═══ Record excerpts ═══

(* ===== verification/VppSafety.v ===== *)
(** * The VPP engine whatever a call ends in

    What AddOnHost and DelFromHost can do to VPP's memif interfaces when they fail,
    panic or do not return, as well as when they succeed. *)
From S2P Require Import Prelude GoStrings GoOs Json Types JsonCodec Annotations ConfigData.
From S2P Require Import LocalDb VppApi Memif Bridge CniVpp.

Section Safety.
Context `{VppLaws} `{UserDb}.
Variable fuel : nat.

Notation host_state := (NetConf.t * node)%type.

(** The state of the engine: the node's memifs, with any configuration. *)
Definition same_host (s1 s2 : host_state) : Prop := same_memifs s1.2 s2.2.

#[export] Instance same_host_preorder : PreOrder same_host.
Proof. split; [by intros s|]. intros s1 s2 s3. unfold same_host. apply transitivity. Qed.

Lemma on_fst_host {A} (m : go NetConf.t A) : keeps same_host (on_fst m).
Proof. intros s. unfold on_fst. by destruct (m s.1). Qed.
Lemma on_snd_host {A} (m : go node A) : keeps same_memifs m → keeps same_host (on_snd m).
Proof. intros Hm s. unfold on_snd. specialize (Hm s.2). by destruct (m s.2). Qed.
Lemma on_files_host {A} (m : go fs A) : keeps same_host (on_snd (on_snd m)).
Proof. apply on_snd_host, on_snd_keeps. Qed.
Hint Resolve on_fst_host on_snd_host on_files_host set_up_keeps leave_network_keeps : go_db.

(** *** Composing what a call may do

    [R] relates the node a call starts from to the one it leaves, and does not see
    what leaves the memifs alone. *)
Class MemifRel (R : relation node) := {
  rel_same n1 n2 : same_memifs n1 n2 → R n1 n2;
  rel_before n1 n2 n3 : same_memifs n1 n2 → R n2 n3 → R n1 n3;
  rel_after n1 n2 n3 : R n1 n2 → same_memifs n2 n3 → R n1 n3
}.

(** The step that matters first, a rest that changes no interface. *)
Lemma step_then {A B} (R : relation node) `{!MemifRel R} (m : go host_state A)
    (f : A → go host_state B) s n :
  R n (m s).2.2 → (∀ a, keeps same_host (f a)) → R n ((m ≫= f) s).2.2.
Proof.
  intros Hm Hf. rewrite run_bind. destruct (m s) as [[a|?|?|] s1]; [|done..].
  eapply rel_after; [exact Hm|apply Hf].
Qed.

(** A first step that changes no interface. *)
Lemma then_step {A B} (R : relation node) `{!MemifRel R} (m : go host_state A)
    (f : A → go host_state B) s n :
  s.2 = n → keeps same_host m → (∀ a s1, m s = (Ok a, s1) → R s1.2 (f a s1).2.2) →
  R n ((m ≫= f) s).2.2.
Proof.
  intros <- Hm Hf. rewrite run_bind. pose proof (Hm s) as Hs.
  destruct (m s) as [[a|?|?|] s1]; try by apply rel_same.
  eapply rel_before; [exact Hs|]. by apply (Hf a).
Qed.

(** *** ADD *)

(** From [n1] to [n2] no socket and no interface went, and at most one interface
    came, on the socket [path]. *)
Definition grows (path : string) (n1 n2 : node) : Prop :=
  (∀ s, s ∈ sockets (node_vpp n1) → s ∈ sockets (node_vpp n2)) ∧
  (memifs (node_vpp n2) ≡ₚ memifs (node_vpp n1) ∨
   ∃ d, memifs (node_vpp n2) ≡ₚ d :: memifs (node_vpp n1) ∧
     {| sd_SocketID := md_SocketID d; sd_SocketFilename := path |} ∈ sockets (node_vpp n2)).

#[export] Instance grows_rel path : MemifRel (grows path).
Proof.
  split; unfold grows.
  - intros n1 n2 [Em Es]. rewrite <- Em, <- Es. split; [done|by left].
  - intros n1 n2 n3 [Em Es]. by rewrite Em, Es.
  - intros n1 n2 n3 H12 [Em Es]. by rewrite <- Em, <- Es.
Qed.

Lemma addLocalDeviceVhostUser_host args dir data :
  keeps same_host (addLocalDeviceVhostUser args dir data).
Proof.
  apply keeps_bind; [apply _|auto with go_db|intros path].
  apply keeps_bind; [apply _|auto with go_db|intros conf].
  apply keeps_bind; [apply _| |intros idx].
  { apply on_snd_host, keeps_bind; [apply _|auto with go_db|]. intros req. by apply send_neutral_keeps. }
  apply keeps_bind; [apply _|case_match; auto with go_db|intros _; auto with go_db].
Qed.

(** The steps of a memif: register the socket, then make the interface. *)
Lemma addLocalDeviceMemif_grows args dir data s :
  grows (memif_path dir args s.1) s.2 (addLocalDeviceMemif fuel args dir data s).2.2.
Proof.
  destruct s as [conf n]. unfold addLocalDeviceMemif.
  apply then_step; [apply _|done|auto with go_db|]. intros path s1 [Hp Hs1]%on_fst_inv.
  rewrite getMemifSocketfileName_run in Hp. injection Hp as <- Hc. simpl in Hs1.
  destruct s1 as [c1 n1]. simpl in Hc, Hs1. subst c1 n1. cbn [fst snd].
  set (path := memif_path dir args conf).
  apply then_step; [apply _|done|auto with go_db|]. intros conf1 s1 _.
  apply then_step; [apply _|done|auto with go_db|]. intros role s2 _.
  apply then_step; [apply _|done|auto with go_db|]. intros _ s3 _.
  apply then_step; [apply _|done|auto with go_db|]. intros conf2 s4 _.
  apply then_step; [apply _|done|auto with go_db|]. intros mode s5 _. clear - H0.
  rewrite run_bind. unfold on_snd at 1. simpl.
  destruct (CreateMemifSocket fuel path s5.2) as [o n1] eqn:Hsock.
  destruct (is_ok o) eqn:Eo.
  2:{ assert (grows path s5.2 n1).
      { destruct (CreateMemifSocket_not_ok _ _ _ _ _ Hsock Eo) as [?|[id Hreg]]; [by apply rel_same|].
        split; [intros s; by eapply registered_sockets|left]. by rewrite (proj1 Hreg). }
      by destruct o. }
  destruct o as [sid|?|?|]; [|done..]. rewrite run_bind. unfold on_snd at 1. simpl.
  pose proof (CreateMemifSocket_sockets _ _ _ _ _ Hsock) as [Hin Hgrow].
  apply CreateMemifSocket_Ok in Hsock as [Hm1 _].
  match goal with |- context [CreateMemifInterface ?p n1] => set (params := p) end.
  assert (∀ req i n2, memif_create_request params = inr req →
    carried_out memifs sockets (ReqMemifCreateV2 req) i (node_vpp n1) (node_vpp n2) →
    grows path s5.2 n2) as Hmade.
  { intros req i n2 (Hsid & _)%memif_create_request_inr [Hm2 Hs2]. simpl in Hsid.
    split; [by rewrite Hs2|]. right. eexists. rewrite Hm2, Hm1, Hs2. split; [done|].
    simpl. by rewrite Hsid. }
  destruct (CreateMemifInterface params n1) as [o n2] eqn:Hif.
  destruct (is_ok o) eqn:Eo2.
  2:{ assert (grows path s5.2 n2).
      { destruct (CreateMemifInterface_not_ok _ _ _ _ Hif Eo2) as [[Em Es]|(req & i & Hreq & Hc)];
          [|by eapply Hmade]. split; [by rewrite <- Es|left]. by rewrite <- Em, Hm1. }
      by destruct o. }
  destruct o as [i|?|?|]; [|done..].
  apply CreateMemifInterface_Ok in Hif as (req & Hreq & Hc%law_reply). by eapply Hmade.
Qed.

(** C17: Whatever an ADD ends in, an error half-way or a reply that was lost (a request
    may then have been carried out) included, it has taken no
    interface and no registered socket away, and has made at most one interface,
    which stands on the path of this container's socket. *)
Theorem AddOnHost_safe args dir ip conf n o s' :
  AddOnHost fuel args dir ip (conf, n) = (o, s') → grows (memif_path dir args conf) n s'.2.
Proof.
  intros Hrun. change s' with (o, s').2. rewrite <- Hrun. clear o s' Hrun.
  unfold AddOnHost.
  apply then_step; [apply _|done|unfold slice_to; case_decide; auto with go_db|]. intros id s1 Hslice.
  apply slice_to_Ok in Hslice as (-> & _).
  apply then_step; [apply _|done|unfold open_channel; auto with go_db|]. intros [] s2 [Hopen Hc]%on_snd_inv.
  assert (s2 = (conf, n)) as ->.
  { destruct s2 as [c2 n2]. unfold open_channel in Hopen. rewrite run_look in Hopen.
    injection Hopen as _ Hn. simpl in *. congruence. }
  apply step_then; [apply _| |].
  - unfold add_local_device. apply then_step; [apply _|done|auto with go_db|]. intros c s3 Hg.
    rewrite run_gets in Hg. injection Hg as <- <-. cbv zeta. simpl fst.
    destruct (decide (_ = "memif")); [apply (addLocalDeviceMemif_grows args dir _ (conf, n))|].
    destruct (decide (_ = "vhostuser")); [|by apply rel_same].
    apply rel_same, (addLocalDeviceVhostUser_host args dir _ (conf, n)).
  - intros d. apply keeps_bind; [apply _|auto with go_db|intros c].
    apply keeps_bind; [apply _|auto with go_db|intros _; auto with go_db].
Qed.

(** *** DEL *)

(** From [n1] to [n2] no interface came, and none went but one that stood on the
    socket [path]. *)
Definition shrinks (path : string) (n1 n2 : node) : Prop :=
  memifs (node_vpp n2) ≡ₚ memifs (node_vpp n1) ∨
  ∃ i, by_socket path (node_vpp n1) (i, true) ∧
    memifs (node_vpp n2) ≡ₚ filter (λ d, md_SwIfIndex d ≠ i) (memifs (node_vpp n1)).

#[export] Instance shrinks_rel path : MemifRel (shrinks path).
Proof.
  split; unfold shrinks, by_socket.
  - intros n1 n2 [Em Es]. left. by rewrite <- Em.
  - intros n1 n2 n3 [Em Es]. by rewrite Em, Es.
  - intros n1 n2 n3 H12 [Em Es]. by rewrite <- Em.
Qed.

(** The teardown of the interface on [path], or of none. *)
Lemma delLocalDeviceMemif_shrinks args dir data gone s :
  (gone = false → by_socket (memif_path dir args s.1) (node_vpp s.2)
                    (VppSavedData.InterfaceSwIfIndex data, true)) →
  shrinks (memif_path dir args s.1) s.2 (delLocalDeviceMemif fuel args dir data gone s).2.2.
Proof.
  destruct s as [conf n]. intros Hby. rewrite delLocalDeviceMemif_run.
  cbn [fst snd] in *. set (path := memif_path dir args conf) in *.
  assert (∀ (m : go host_state unit) s, shrinks path n (m s).2.2 →
    shrinks path n (with_defer m (cleanup_socket path) s).2.2) as Hdefer.
  { intros m s Hm. eapply rel_after; [exact Hm|]. unfold with_defer.
    by destruct (m s) as [[?|?|?|] s1]. }
  apply Hdefer. clear Hdefer. destruct gone; [by apply rel_same|]. specialize (Hby eq_refl).
  unfold wrap_err, on_snd. simpl.
  destruct (DeleteMemifInterface fuel _ n) as [o n1] eqn:Hdel.
  apply DeleteMemifInterface_any in Hdel. assert (shrinks path n n1) as Hn1.
  { destruct Hdel as [[_ Hs]|[Hm _]]; [by apply rel_same|]. right. eauto. }
  by destruct o.
Qed.

(** C18: Whatever a DEL of a memif ends in, a lost reply included, it has made no interface, and has taken
    none away but one that stood on this container's socket when it was looked up. *)
Theorem DelFromHost_safe args dir conf n o s' :
  DelFromHost fuel args dir (conf, n) = (o, s') →
  UserSpaceConf.IfType (NetConf.HostConf conf) = "memif" →
  shrinks (memif_path dir args conf) n s'.2.
Proof.
  intros Hrun Hif. change s' with (o, s').2. rewrite <- Hrun. clear o s' Hrun.
  unfold DelFromHost.
  apply then_step; [apply _|done|unfold slice_to; case_decide; auto with go_db|].
  intros id s1 (-> & _)%slice_to_Ok.
  apply then_step; [apply _|done|unfold open_channel; auto with go_db|]. intros [] s2 [_ Hc]%on_snd_inv.
  apply then_step; [apply _|done|auto with go_db|]. intros data s3 [_ Hc3]%on_snd_inv.
  apply then_step; [apply _|done|auto with go_db|]. intros c s4 Hg.
  rewrite run_gets in Hg. injection Hg as <- <-. destruct s3 as [c n3]. simpl in Hc, Hc3. subst c.
  rewrite Hc. cbv zeta. cbn [fst snd]. rewrite !(decide_True _ _ Hif).
  apply then_step; [apply _|done| |].
  { apply keeps_bind; [apply _|auto with go_db|intros path].
    apply keeps_bind; [apply _| |intros [i found]; auto with go_db].
    apply on_snd_host, keeps_bind; [apply _|apply keeps_look, _|intros [ok sid]].
    destruct ok; [apply keeps_look, _|auto with go_db]. }
  intros [d gone] s5 Hfound.
  apply bind_Ok_inv in Hfound as (path & s6 & [Hp Hs6]%on_fst_inv & Hfound).
  rewrite getMemifSocketfileName_run in Hp. injection Hp as <- Hc6. simpl in Hs6.
  destruct s6 as [c6 n6]. simpl in Hc6, Hs6. subst c6 n6.
  apply bind_Ok_inv in Hfound as ([i found] & s7 & [Hby Hc7]%on_snd_inv & Hret).
  apply FindMemifBySocket_Ok in Hby as [Hn7 Hby]. simpl in Hn7, Hby, Hc7. destruct s7 as [c7 n7].
  simpl in Hn7, Hc7. subst c7 n7. rewrite run_ret in Hret. injection Hret as Hd <-. cbn [fst snd].
  apply then_step; [apply _|done|auto with go_db|]. intros c s8 Hg.
  rewrite run_gets in Hg. injection Hg as <- <-. cbn [fst snd].
  apply then_step; [apply _|done|auto with go_db|]. intros [] s9 [Hleave Hc9]%on_snd_inv.
  simpl in Hleave, Hc9. destruct s9 as [c9 n9]. simpl in Hleave, Hc9. subst c9. cbn [snd].
  pose proof (delLocalDeviceMemif_shrinks args dir d gone (with_socketfile args conf, n9)) as Hdel.
  cbn [fst snd] in Hdel. rewrite memif_path_filled in Hdel.
  rewrite (decide_True _ _ Hif). apply Hdel. intros ->.
  pose proof (leave_network_keeps fuel (with_socketfile args conf)
    (VppSavedData.InterfaceSwIfIndex d) false n3) as [Em Es]. rewrite Hleave in Em, Es. simpl in Em, Es.
  destruct found; [|by injection Hd]. injection Hd as <-. unfold by_socket in *. simpl in *.
  by rewrite <- Em, <- Es.
Qed.
End Safety.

═══

• _Task objective_
In the records above, the line with "go_db|]. intros req." marks the start and the line with "rewrite getMemifSocketfileName_run in Hp. injection Hp as <- Hc." marks the end; copy that stretch exactly, both lines included, and nothing else.

• _Answer for the task_
  { apply on_snd_host, keeps_bind; [apply _|auto with go_db|]. intros req. by apply send_neutral_keeps. }
  apply keeps_bind; [apply _|case_match; auto with go_db|intros _; auto with go_db].
Qed.

(** The steps of a memif: register the socket, then make the interface. *)
Lemma addLocalDeviceMemif_grows args dir data s :
  grows (memif_path dir args s.1) s.2 (addLocalDeviceMemif fuel args dir data s).2.2.
Proof.
  destruct s as [conf n]. unfold addLocalDeviceMemif.
  apply then_step; [apply _|done|auto with go_db|]. intros path s1 [Hp Hs1]%on_fst_inv.
  rewrite getMemifSocketfileName_run in Hp. injection Hp as <- Hc. simpl in Hs1.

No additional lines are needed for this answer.